## Your objective
The entries below contain a line with "(* ===== verification/AudioTheorems.v" and a line with "the beginning of". Quote exactly those two lines and all lines between them.

## Dataset excerpts
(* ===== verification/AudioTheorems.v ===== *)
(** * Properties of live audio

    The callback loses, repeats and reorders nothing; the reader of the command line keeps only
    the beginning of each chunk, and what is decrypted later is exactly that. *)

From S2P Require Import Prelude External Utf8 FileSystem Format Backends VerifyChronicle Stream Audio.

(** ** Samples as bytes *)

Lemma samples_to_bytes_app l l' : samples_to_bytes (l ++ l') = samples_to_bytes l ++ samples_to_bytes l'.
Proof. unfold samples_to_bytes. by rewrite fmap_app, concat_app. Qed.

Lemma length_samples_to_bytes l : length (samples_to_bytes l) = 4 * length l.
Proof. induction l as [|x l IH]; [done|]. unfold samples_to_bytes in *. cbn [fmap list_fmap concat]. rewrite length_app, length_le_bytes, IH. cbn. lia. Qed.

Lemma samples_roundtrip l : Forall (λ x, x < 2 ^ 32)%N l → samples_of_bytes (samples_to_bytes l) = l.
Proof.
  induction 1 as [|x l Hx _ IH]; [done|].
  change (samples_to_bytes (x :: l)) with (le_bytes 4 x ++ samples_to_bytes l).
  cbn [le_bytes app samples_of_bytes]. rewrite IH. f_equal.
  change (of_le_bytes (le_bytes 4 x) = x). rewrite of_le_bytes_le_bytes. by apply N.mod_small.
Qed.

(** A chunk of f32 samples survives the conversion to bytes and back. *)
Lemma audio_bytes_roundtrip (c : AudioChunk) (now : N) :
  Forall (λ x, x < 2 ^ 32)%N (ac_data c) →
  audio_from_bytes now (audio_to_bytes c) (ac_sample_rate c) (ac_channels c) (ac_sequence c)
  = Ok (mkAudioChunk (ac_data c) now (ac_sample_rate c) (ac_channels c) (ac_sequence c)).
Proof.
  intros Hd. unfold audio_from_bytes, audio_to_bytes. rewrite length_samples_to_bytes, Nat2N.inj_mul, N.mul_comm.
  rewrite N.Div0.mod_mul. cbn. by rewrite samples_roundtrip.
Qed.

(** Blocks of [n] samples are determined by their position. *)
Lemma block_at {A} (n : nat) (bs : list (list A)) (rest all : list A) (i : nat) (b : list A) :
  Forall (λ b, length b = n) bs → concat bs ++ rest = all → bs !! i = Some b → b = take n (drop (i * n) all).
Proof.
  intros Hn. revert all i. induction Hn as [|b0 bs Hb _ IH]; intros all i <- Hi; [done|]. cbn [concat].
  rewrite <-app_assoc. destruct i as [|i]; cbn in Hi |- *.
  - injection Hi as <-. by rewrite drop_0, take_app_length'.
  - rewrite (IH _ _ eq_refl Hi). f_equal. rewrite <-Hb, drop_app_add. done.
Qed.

==

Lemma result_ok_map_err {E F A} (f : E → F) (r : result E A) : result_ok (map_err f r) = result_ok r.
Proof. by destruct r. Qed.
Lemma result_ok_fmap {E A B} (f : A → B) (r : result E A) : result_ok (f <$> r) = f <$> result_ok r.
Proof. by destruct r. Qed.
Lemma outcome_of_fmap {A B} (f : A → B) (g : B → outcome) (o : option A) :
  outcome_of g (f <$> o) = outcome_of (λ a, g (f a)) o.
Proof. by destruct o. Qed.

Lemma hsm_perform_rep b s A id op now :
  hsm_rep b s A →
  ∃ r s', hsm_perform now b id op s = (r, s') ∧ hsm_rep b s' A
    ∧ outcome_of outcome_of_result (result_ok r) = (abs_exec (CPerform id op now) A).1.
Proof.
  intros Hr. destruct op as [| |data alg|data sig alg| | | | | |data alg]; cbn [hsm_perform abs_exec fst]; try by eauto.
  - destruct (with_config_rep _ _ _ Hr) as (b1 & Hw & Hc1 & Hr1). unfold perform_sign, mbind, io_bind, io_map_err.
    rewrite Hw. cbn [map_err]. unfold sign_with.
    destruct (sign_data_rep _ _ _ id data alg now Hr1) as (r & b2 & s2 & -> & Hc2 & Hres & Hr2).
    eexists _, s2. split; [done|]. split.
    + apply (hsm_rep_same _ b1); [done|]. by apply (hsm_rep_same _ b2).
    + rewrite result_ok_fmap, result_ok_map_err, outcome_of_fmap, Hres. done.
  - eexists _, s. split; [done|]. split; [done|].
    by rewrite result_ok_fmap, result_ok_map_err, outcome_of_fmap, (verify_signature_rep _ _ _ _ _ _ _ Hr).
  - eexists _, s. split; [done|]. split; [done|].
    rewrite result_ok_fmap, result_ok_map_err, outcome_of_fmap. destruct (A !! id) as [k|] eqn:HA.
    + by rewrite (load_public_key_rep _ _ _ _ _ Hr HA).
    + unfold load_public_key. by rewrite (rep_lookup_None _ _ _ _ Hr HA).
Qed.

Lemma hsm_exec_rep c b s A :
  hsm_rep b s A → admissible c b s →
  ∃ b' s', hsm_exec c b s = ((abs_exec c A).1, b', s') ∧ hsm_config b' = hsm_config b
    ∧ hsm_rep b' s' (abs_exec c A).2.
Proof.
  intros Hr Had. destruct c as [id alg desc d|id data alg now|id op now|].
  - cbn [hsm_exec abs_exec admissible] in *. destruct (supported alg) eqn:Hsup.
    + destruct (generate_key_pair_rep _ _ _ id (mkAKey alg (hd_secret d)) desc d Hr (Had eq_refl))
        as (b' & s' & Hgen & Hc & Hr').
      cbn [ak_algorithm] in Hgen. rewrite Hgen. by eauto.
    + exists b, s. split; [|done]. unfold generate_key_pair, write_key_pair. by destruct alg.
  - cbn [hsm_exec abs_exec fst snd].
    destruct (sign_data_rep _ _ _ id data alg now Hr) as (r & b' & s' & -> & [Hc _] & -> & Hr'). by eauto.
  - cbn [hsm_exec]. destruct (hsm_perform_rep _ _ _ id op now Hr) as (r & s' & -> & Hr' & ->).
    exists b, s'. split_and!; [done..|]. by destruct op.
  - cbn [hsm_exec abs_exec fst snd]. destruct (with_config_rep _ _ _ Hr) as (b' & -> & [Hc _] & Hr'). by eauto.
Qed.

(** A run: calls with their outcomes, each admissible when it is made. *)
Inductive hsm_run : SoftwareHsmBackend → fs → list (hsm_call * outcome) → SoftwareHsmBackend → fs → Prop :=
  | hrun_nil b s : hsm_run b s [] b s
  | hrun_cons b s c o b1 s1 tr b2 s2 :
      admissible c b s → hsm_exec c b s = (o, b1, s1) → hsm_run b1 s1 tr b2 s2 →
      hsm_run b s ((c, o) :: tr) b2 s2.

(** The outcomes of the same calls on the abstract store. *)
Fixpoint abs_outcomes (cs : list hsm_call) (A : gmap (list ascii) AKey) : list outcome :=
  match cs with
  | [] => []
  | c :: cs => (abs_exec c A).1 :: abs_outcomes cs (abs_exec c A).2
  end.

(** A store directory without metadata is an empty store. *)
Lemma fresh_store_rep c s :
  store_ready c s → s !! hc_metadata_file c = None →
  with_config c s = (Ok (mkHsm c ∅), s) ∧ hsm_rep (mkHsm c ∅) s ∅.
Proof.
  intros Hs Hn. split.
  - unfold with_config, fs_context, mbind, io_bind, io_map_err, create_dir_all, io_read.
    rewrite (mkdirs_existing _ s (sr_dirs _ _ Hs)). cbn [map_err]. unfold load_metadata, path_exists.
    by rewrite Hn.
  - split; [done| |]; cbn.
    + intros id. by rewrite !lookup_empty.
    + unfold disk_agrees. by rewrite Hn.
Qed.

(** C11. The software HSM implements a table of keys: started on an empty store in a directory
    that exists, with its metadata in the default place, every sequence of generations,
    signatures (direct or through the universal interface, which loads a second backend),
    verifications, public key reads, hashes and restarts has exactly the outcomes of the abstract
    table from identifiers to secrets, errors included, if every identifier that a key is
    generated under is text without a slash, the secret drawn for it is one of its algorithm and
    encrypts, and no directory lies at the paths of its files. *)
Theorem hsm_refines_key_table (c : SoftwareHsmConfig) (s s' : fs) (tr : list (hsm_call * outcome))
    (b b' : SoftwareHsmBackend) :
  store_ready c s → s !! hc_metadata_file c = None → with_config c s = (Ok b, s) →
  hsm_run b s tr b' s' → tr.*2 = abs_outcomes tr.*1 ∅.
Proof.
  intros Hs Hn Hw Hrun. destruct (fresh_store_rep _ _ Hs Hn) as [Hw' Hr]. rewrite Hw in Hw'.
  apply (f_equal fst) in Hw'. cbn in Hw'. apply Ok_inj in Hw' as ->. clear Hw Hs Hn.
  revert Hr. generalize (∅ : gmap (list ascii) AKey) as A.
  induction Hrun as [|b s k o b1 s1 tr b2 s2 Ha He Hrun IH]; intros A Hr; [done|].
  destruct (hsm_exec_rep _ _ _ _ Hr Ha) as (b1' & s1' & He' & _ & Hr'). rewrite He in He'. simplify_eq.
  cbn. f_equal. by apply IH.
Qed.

...

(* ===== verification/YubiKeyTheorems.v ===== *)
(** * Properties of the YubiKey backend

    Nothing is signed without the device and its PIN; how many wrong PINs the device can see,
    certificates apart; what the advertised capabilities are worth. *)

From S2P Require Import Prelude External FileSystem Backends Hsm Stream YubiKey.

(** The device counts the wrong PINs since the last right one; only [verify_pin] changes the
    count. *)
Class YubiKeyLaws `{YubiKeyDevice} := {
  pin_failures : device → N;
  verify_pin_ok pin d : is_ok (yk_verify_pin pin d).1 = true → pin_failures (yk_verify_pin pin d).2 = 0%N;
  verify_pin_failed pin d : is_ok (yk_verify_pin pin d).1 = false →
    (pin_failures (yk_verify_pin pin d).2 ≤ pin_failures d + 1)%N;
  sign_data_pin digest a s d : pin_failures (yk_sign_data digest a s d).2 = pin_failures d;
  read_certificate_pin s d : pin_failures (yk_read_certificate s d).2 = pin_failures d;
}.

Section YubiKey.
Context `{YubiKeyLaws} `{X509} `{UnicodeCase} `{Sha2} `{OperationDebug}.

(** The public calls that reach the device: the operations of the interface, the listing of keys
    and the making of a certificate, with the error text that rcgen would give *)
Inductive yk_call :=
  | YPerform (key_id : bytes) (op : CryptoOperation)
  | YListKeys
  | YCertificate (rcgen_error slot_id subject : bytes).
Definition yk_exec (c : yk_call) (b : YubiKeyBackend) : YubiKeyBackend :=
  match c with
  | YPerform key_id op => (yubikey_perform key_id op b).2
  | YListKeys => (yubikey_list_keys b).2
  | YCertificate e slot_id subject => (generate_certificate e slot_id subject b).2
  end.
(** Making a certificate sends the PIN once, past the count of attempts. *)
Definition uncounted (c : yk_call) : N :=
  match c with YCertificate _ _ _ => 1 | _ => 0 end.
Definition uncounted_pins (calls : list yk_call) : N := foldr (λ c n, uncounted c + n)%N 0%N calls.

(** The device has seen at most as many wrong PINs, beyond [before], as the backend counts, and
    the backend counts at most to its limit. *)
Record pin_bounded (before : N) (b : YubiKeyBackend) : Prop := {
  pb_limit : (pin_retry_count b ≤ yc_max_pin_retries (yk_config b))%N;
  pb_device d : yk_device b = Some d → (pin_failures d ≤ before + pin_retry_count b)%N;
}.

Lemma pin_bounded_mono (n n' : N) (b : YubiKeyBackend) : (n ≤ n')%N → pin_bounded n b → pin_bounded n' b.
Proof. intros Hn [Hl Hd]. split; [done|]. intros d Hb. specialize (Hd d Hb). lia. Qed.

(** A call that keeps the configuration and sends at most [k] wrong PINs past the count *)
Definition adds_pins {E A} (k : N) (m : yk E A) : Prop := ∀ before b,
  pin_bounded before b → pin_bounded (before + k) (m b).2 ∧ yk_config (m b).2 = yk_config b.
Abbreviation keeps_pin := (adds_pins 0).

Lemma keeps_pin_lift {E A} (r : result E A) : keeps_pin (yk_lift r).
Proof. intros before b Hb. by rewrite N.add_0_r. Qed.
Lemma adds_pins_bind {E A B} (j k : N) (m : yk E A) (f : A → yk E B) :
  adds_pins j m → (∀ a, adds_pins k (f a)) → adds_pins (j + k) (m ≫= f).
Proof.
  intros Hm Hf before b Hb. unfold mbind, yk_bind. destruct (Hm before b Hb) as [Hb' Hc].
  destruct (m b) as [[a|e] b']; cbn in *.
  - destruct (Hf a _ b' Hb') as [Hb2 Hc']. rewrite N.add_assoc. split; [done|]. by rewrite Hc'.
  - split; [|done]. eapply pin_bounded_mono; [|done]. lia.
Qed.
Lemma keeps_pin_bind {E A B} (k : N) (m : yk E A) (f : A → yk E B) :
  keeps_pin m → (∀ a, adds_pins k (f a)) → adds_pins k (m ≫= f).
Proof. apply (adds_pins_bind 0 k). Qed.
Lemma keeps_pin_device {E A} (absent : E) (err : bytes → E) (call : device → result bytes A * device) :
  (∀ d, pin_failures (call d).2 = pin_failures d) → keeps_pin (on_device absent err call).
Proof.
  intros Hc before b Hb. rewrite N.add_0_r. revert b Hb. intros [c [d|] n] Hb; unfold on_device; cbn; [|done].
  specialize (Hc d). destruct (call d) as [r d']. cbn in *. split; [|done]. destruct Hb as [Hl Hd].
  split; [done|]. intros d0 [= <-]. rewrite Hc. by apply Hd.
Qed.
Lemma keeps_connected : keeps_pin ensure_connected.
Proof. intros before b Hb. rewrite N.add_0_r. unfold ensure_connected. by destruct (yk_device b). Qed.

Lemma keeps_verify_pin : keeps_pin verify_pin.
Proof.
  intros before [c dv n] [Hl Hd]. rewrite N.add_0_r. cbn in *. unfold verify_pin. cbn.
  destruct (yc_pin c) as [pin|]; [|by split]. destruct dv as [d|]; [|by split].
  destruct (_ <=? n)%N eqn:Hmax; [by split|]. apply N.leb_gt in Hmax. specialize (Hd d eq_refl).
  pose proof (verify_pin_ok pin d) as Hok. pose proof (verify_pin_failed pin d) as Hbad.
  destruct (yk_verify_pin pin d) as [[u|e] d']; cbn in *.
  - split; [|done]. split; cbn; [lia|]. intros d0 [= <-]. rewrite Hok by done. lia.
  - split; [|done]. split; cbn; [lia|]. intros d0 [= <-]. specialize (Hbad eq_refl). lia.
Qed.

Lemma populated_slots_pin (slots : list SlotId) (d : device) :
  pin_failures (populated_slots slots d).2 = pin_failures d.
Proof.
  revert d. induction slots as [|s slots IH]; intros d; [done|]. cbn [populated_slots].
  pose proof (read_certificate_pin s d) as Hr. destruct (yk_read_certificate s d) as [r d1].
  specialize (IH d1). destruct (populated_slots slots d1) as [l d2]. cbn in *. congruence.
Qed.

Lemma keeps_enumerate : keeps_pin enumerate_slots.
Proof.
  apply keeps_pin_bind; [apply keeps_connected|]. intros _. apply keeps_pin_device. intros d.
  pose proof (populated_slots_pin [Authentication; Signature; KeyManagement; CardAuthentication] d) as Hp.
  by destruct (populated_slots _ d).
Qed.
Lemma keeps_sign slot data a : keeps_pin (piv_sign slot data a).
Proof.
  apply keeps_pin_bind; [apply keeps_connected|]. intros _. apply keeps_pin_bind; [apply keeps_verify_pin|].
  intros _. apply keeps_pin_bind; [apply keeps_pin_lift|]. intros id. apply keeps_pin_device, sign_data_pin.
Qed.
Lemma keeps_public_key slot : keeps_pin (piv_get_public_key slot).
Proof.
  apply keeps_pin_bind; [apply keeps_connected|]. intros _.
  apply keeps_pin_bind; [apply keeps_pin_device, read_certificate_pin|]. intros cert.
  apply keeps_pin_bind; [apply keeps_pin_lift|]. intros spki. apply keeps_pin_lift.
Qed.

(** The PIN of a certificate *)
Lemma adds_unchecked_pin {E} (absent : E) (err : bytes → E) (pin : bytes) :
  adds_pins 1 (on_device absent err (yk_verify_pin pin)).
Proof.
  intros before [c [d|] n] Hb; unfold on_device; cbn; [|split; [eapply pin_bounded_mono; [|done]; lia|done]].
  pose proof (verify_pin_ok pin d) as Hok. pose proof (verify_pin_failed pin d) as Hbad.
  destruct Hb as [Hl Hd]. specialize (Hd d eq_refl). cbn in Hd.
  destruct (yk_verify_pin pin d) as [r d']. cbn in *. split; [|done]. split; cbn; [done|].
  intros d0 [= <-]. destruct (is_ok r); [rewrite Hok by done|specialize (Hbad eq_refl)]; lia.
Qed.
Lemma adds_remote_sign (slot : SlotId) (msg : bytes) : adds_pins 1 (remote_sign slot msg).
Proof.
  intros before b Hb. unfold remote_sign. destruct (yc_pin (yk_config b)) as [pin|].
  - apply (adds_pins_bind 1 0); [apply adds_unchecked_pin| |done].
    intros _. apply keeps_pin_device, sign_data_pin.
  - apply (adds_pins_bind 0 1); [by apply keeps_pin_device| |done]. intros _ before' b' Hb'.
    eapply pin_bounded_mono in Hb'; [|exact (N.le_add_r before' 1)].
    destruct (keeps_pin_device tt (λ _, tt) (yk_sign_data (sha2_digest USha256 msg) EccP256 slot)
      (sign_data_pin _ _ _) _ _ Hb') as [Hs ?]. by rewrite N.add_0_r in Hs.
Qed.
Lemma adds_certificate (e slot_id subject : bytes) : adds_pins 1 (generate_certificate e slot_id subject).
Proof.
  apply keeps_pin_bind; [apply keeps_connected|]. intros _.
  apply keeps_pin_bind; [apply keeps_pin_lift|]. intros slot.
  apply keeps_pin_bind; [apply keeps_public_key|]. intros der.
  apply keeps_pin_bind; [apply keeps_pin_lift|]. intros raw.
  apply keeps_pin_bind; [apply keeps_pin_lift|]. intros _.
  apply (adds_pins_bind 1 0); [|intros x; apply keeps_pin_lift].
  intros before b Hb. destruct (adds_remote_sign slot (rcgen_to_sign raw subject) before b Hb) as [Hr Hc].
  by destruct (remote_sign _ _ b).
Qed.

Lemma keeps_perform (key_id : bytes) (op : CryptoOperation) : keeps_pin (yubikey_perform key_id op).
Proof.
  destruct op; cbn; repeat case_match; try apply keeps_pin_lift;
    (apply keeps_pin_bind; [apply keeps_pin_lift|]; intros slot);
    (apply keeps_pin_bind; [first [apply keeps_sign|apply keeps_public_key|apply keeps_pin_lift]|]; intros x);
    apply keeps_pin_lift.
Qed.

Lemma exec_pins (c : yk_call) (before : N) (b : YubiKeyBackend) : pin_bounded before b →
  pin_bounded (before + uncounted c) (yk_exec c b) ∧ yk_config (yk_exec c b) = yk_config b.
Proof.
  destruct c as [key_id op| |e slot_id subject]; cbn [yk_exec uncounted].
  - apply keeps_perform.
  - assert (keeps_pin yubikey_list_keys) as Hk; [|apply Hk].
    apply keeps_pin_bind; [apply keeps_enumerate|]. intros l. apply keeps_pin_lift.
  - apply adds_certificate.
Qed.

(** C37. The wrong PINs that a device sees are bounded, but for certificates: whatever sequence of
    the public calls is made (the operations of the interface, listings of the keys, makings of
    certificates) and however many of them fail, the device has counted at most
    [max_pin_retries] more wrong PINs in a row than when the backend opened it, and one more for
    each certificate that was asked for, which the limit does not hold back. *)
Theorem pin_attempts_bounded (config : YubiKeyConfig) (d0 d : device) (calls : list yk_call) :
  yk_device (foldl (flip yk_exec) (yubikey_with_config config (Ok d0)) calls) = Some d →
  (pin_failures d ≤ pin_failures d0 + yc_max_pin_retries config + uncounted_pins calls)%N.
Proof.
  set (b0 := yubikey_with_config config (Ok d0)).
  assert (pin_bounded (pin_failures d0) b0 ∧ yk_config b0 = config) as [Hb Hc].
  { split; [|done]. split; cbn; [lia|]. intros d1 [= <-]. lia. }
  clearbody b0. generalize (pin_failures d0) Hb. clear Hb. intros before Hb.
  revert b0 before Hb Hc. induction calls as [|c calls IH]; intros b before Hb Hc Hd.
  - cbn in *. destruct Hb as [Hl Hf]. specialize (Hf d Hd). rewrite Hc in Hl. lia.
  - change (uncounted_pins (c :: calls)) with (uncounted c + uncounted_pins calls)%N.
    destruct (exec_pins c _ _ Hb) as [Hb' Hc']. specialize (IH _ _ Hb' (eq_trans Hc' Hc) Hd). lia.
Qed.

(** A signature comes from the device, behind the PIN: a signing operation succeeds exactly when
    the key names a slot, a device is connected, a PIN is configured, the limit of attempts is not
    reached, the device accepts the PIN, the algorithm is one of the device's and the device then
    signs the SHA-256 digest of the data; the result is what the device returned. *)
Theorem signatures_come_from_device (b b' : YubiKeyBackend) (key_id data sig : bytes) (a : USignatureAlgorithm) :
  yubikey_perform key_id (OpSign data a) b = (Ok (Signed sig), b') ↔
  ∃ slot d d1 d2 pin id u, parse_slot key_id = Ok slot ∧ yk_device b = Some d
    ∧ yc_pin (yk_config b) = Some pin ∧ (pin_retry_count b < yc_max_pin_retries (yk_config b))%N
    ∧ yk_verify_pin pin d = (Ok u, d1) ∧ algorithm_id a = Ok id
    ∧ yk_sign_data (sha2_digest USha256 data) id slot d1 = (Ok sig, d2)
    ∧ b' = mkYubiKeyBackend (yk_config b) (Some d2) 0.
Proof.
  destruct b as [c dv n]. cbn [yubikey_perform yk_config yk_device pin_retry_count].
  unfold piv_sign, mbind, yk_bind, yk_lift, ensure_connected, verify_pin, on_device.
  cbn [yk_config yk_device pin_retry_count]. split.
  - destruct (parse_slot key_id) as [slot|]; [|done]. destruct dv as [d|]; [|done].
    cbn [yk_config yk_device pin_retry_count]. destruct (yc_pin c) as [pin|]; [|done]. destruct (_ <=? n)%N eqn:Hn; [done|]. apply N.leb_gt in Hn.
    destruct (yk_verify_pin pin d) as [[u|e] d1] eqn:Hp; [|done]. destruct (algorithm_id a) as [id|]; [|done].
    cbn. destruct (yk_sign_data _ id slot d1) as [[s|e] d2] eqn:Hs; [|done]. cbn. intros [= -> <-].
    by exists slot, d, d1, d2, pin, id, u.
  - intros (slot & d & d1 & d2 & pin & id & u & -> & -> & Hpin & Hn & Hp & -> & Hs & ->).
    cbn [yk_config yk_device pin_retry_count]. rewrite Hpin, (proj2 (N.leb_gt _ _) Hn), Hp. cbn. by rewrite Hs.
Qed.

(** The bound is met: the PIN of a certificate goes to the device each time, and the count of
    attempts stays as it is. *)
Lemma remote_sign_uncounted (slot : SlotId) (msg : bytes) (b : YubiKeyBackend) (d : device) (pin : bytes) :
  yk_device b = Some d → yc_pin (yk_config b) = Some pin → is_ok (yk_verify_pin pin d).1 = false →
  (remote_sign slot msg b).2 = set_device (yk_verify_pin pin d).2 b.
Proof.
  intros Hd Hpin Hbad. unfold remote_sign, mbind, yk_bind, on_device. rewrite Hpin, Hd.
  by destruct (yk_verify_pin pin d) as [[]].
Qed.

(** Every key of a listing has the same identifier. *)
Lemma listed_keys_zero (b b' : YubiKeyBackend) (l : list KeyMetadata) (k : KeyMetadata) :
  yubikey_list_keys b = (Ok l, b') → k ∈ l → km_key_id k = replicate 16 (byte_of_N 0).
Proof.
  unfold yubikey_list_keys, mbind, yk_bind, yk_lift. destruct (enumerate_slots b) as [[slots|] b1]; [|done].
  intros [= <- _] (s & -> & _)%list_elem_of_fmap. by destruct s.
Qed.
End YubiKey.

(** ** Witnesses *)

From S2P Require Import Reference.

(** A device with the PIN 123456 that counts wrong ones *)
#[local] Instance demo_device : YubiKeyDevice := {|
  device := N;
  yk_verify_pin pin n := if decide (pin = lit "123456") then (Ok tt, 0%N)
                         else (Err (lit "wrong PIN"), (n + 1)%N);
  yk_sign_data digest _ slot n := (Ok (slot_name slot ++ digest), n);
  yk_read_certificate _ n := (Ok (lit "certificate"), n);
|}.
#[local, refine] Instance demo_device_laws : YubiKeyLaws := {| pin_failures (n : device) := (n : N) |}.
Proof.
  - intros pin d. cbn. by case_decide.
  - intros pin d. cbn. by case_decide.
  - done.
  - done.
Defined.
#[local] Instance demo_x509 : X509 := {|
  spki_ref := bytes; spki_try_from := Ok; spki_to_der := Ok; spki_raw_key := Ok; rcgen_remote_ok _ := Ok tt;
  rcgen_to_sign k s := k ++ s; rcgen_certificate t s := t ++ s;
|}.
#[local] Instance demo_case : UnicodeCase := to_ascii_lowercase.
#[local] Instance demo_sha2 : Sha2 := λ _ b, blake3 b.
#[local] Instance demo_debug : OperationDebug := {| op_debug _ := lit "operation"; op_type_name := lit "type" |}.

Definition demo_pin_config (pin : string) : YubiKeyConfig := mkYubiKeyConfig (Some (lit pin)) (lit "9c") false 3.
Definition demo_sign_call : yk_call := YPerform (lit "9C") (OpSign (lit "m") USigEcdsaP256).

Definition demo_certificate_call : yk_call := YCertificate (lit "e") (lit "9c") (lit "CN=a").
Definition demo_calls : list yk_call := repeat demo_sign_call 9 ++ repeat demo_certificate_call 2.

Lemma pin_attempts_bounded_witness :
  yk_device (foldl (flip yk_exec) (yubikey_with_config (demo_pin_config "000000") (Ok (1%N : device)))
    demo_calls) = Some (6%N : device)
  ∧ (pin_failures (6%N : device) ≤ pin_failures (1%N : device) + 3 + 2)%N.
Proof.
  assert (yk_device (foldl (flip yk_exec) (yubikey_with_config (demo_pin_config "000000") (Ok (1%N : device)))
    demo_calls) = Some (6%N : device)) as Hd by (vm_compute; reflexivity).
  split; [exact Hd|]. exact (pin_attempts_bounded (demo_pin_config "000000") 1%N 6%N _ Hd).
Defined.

## Finished exercise
(* ===== verification/AudioTheorems.v ===== *)
(** * Properties of live audio

    The callback loses, repeats and reorders nothing; the reader of the command line keeps only
    the beginning of each chunk, and what is decrypted later is exactly that. *)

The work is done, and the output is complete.